Viene censurata: a) la “gravidanza”, erroneamente ritenuta dalla sentenza impugnata come “fattore predisponente della NMO” al fine di escludere il nesso di causa; b) dalla comparsa della patologia autoimmune NMO “a distanza di mesi” dalla lesione del midollo spinale, al fine di escludere il nesso di causa; nonostante tali questioni e valutazioni di fatto fossero state oggetto di accesa discussione tra le parti e i consulenti”. I ricorrenti assumono che i fatti indicati – punti a) e b) – fossero stati ampiamenti contestati e disattesi dal consulente di parte attrice, le cui considerazioni – tuttavia – non venivano confutate dal CTU, nè esaminate dalla Corte territoriale.
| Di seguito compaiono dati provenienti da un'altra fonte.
(** X12. [normalize] in binary64 keeps the length of its argument; it
    returns a vector of zeros as it is (the magnitude is 0 and nothing is
    divided), so the initial context is left alone; and it returns every
    item vector [createItemVector(index, size)] as it is: the one-hot
    vectors are unit vectors already. *)
Theorem normalize_edge_cases :
  (forall v : list float, length (normalize v) = length v) /\
  (forall v : list float,
      Forall (fun x => x = 0%float \/ x = (-0)%float) v -> normalize v = v) /\
  (forall (index : Z) (size : nat),
      normalize (createItemVector index size) = createItemVector index size).
Proof.
  assert (forall v : list float,
             Forall (fun x => x = 0%float \/ x = (-0)%float) v -> normalize v = v) as Z0.
  { intros v Hv. unfold normalize.
    rewrite (squares_of_zeros 0%float v (or_introl eq_refl) Hv). reflexivity. }
  split; [|split; [exact Z0|]].
  - intros v. unfold normalize.
    destruct (PrimFloat.eqb _ _); [reflexivity | apply length_map].
  - intros index size.
    destruct (Z_lt_ge_dec index 0) as [Hneg|Hpos];
      [|destruct (Z_lt_ge_dec index (Z.of_nat size)) as [Hlt|Hge]].
    + rewrite createItemVector_outside by lia.
      apply Z0. apply Forall_repeat_zero.
    + rewrite one_hot_split by lia. unfold normalize.
      rewrite reduce_from_app.
      rewrite (squares_of_zeros 0%float _ (or_introl eq_refl) (Forall_repeat_zero _)).
      cbn [reduce_from].
      replace (0 + 1 * 1)%float with 1%float by reflexivity.
      rewrite (squares_of_zeros 1%float _ (or_intror eq_refl) (Forall_repeat_zero _)).
      replace (PrimFloat.sqrt 1 =? 0)%float with false by reflexivity.
      rewrite map_app. cbn [map]. rewrite !map_repeat.
      replace (0 / PrimFloat.sqrt 1)%float with 0%float by reflexivity.
      replace (1 / PrimFloat.sqrt 1)%float with 1%float by reflexivity.
      reflexivity.
    + rewrite createItemVector_outside by lia.
      apply Z0. apply Forall_repeat_zero.
Qed.

(** An instance of X12: a vector of two zeros of different sign. *)
Lemma normalize_edge_cases_witness :
  Forall (fun x => x = 0%float \/ x = (-0)%float) [0; -0]%float /\
  normalize [0; -0]%float = [0; -0]%float.
Proof.
  assert (Forall (fun x => x = 0%float \/ x = (-0)%float) [0; -0]%float) as Hz
      by (repeat constructor; auto).
  split; [exact Hz|].
  exact (proj1 (proj2 normalize_edge_cases) [0; -0]%float Hz).
Defined.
Oltre a ciò, gli Ermellini aggiungono che la censura è anche infondata poiché i fatti indicati non rientrano nel paradigma del motivo ex art. 360 c.p.c., comma 1, n. 5 in quanto i fatti censurati dai ricorrenti non sono stati omessi dalla Corte di merito, ma espressamente considerati al fine di escludere la sussistenza del nesso causale tra la condotta del sanitario e l’evento lesivo più grave lamentato.

Con il terzo motivo i ricorrenti lamentano la sussistenza di plurimi elementi gravi, precisi e concordanti, per ritenere eziologicamente correlato il morbo di NMO alla lesione midollare.
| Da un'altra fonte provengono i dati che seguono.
(** ** Which paper a summary request addresses *)

(** X11. When the session's [top_5_papers] is a list, a summary request is
    located exactly when its index is between 1 and 5 and the list has a
    paper at position [paper_index - 1]; that paper is the one addressed.
    A sixth or later paper of a longer list cannot be addressed. *)
Theorem locate_paper_by_position request st results d v xs paper :
  sessions st !! session_id request = Some results →
  shape_of (heap st) (Val results) = Return (SDict d) →
  d !! lit "top_5_papers" = Some v →
  shape_of (heap st) (Val v) = Return (SList xs) →
  locate_paper request st = (Ok (results, paper), st) ↔
  1 ≤ paper_index request ≤ 5 ∧
  xs !! Z.to_nat (paper_index request - 1) = Some paper.
Proof.
  intros Hsome Hd Hv Hxs.
  assert (py_get (heap st) (Val results) (lit "top_5_papers") (Fresh (OList []))
          = Return (Val v)) as Hget.
  { rewrite (py_get_of_dict _ _ _ _ _ Hd), Hv. done. }
  assert (py_len (heap st) (Val v) = Return (Z.of_nat (length xs))) as Hlen.
  { unfold py_len. by rewrite Hxs. }
  assert (∀ i, py_getitem_int (heap st) (Val v) i = seq_index xs i) as Hidx.
  { intros i. unfold py_getitem_int. by rewrite Hxs. }
  split.
  - intros H. apply locate_paper_ok in H
      as (_ & _ & Hrange & papers & count & Hp & Hc & Hle & Hi).
    rewrite Hget in Hp. injection Hp as <-.
    rewrite Hlen in Hc. injection Hc as <-.
    rewrite Hidx in Hi. unfold seq_index in Hi.
    replace (paper_index request - 1 <? 0) with false in Hi by lia.
    destruct ((paper_index request - 1 <? 0)
              || (Z.of_nat (length xs) <=? paper_index request - 1)); [discriminate|].
    destruct (xs !! Z.to_nat (paper_index request - 1)) as [x|]; [|discriminate].
    injection Hi as <-. done.
  - intros [Hrange Hpaper].
    pose proof (lookup_lt_Some _ _ _ Hpaper) as Hlt.
    apply (locate_paper_run request st results (Val v) (Z.of_nat (length xs)));
      try done; [lia|].
    rewrite Hidx. unfold seq_index.
    replace (paper_index request - 1 <? 0) with false by lia.
    replace ((paper_index request - 1 <? 0)
             || (Z.of_nat (length xs) <=? paper_index request - 1)) with false
      by (symmetry; apply orb_false_iff; lia).
    by rewrite Hpaper.
Qed.

Lemma locate_paper_by_position_witness :
  locate_paper (demo_summary 2) demo_state = (Ok (VRef 1, VRef 4), demo_state) ↔
  1 ≤ paper_index (demo_summary 2) ≤ 5 ∧
  [VRef 3; VRef 4] !! Z.to_nat (paper_index (demo_summary 2) - 1) = Some (VRef 4).
Proof.
  apply (locate_paper_by_position (demo_summary 2) demo_state (VRef 1)
           {[ lit "top_5_papers" := VRef 2; lit "query_timestamp" := VStr (lit "t0") ]}
           (VRef 2) [VRef 3; VRef 4] (VRef 4)).
  - vm_compute. reflexivity.
  - vm_compute. reflexivity.
  - vm_compute. reflexivity.
  - vm_compute. reflexivity.
Defined.

(** ** When two session identifiers coincide *)

Lemma zero_padded_inj width n m :
  (n < 10 ^ width)%nat → (m < 10 ^ width)%nat →
  zero_padded width n = zero_padded width m → n = m.
Proof.
  intros Hn Hm Heq. apply (f_equal decimal_value) in Heq.
  rewrite !zero_padded_value in Heq.
  by rewrite !Nat.mod_small in Heq.
Qed.

Lemma strftime_length dt : length (strftime dt) = 15%nat.
Proof.
  unfold strftime. by rewrite !length_app, !zero_padded_length.
Qed.

Lemma strftime_inj dt1 dt2 :
  fits_widths dt1 → fits_widths dt2 → strftime dt1 = strftime dt2 → dt1 = dt2.
Proof.
  intros (Hy1 & Hm1 & Hd1 & HH1 & HM1 & HS1) (Hy2 & Hm2 & Hd2 & HH2 & HM2 & HS2).
  unfold strftime. intros H.
  apply app_inj_1 in H as [Hy H]; [|by rewrite !zero_padded_length].
  apply app_inj_1 in H as [Hm H]; [|by rewrite !zero_padded_length].
  apply app_inj_1 in H as [Hd H]; [|by rewrite !zero_padded_length].
  apply app_inj_1 in H as [_ H]; [|done].
  apply app_inj_1 in H as [HH H]; [|by rewrite !zero_padded_length].
  apply app_inj_1 in H as [HM HS]; [|by rewrite !zero_padded_length].
  apply zero_padded_inj in Hy; [|done..].
  apply zero_padded_inj in Hm; [|done..].
  apply zero_padded_inj in Hd; [|done..].
  apply zero_padded_inj in HH; [|done..].
  apply zero_padded_inj in HM; [|done..].
  apply zero_padded_inj in HS; [|done..].
  destruct dt1, dt2. simpl in *. by subst.
Qed.

Lemma issued_id_inj mode1 dt1 mode2 dt2 :
  fits_widths dt1 → fits_widths dt2 →
  issued_id mode1 dt1 = issued_id mode2 dt2 →
  mode1 = mode2 ∧ dt1 = dt2.
Proof.
  intros H1 H2 Heq. unfold issued_id in Heq.
  assert (length mode1 = length mode2) as Hlen.
  { apply (f_equal length) in Heq.
    rewrite !length_app, !strftime_length in Heq. lia. }
  apply app_inj_1 in Heq as [-> Heq]; [|done].
  apply app_inj_1 in Heq as [_ Heq]; [|done].
  split; [done|]. by apply strftime_inj.
Qed.

(** X12. Two successful searches carry the same session identifier only if
    they have the same mode and happen in the same calendar second: for
    times whose fields fit their printed widths (every [datetime] does), the
    identifier of a response determines the mode of its request and all six
    fields of the time it was served at. *)
Theorem session_id_collides_only_in_same_second
    w1 request1 st1 resp1 st1' w2 request2 st2 resp2 st2' :
  search_papers w1 request1 st1 = (Ok resp1, st1') →
  search_papers w2 request2 st2 = (Ok resp2, st2') →
  fits_widths (now w1) → fits_widths (now w2) →
  resp_session_id resp1 = resp_session_id resp2 →
  search_mode request1 = search_mode request2 ∧ now w1 = now w2.
Proof.
  intros Hs1 Hs2 Hfit1 Hfit2 Heq.
  apply search_papers_ok_inv in Hs1 as (_ & _ & ? & ? & ? & ? & _ & _ & _ & _ & Hid1 & _).
  apply search_papers_ok_inv in Hs2 as (_ & _ & ? & ? & ? & ? & _ & _ & _ & _ & Hid2 & _).
  rewrite Hid1, Hid2 in Heq. by apply issued_id_inj.
Qed.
La Corte territoriale, invero, ha valutato la causalità secondo la regola della preponderanza dell’evidenza, ragionando in termini “non di certezza, nè di mera possibilità, ma di rilevante probabilità, nel senso che comportamento commissivo od omissivo del singolo sanitario della struttura deve aver causato il danno lamentato dal paziente con un grado di efficienza causale così alto da rendere più che plausibile l’esclusione di altri fattori concomitanti o addirittura assorbenti” (p. 12 della sentenza).

Anche questo motivo è inammissibile in quanto si traduce, in buona sostanza, in censura per avere la Corte aderito alle risultanze della CTU, anziché alle considerazioni del CTP dei ricorrenti.

Tale doglianza è inammissibile in sede di legittimità in quanto i ricorrenti imputano alla sentenza impugnata di non avere valutato pretesi fatti, quelli che avrebbero dovuto fondare il ragionamento presuntivo. Tali fatti sono in realtà valutazioni della CTP e, pertanto, si pongono al di fuori della logica dell’art. 360 c.p.c., n. 5.

In conclusione, la Suprema Corte di Cassazione dichiara il ricorso inammissibile in relazione ad ogni motivo.

Conseguentemente, i ricorrenti vengono condannati al pagamento delle spese di lite liquidate in euro 4.000,00, oltre accessori.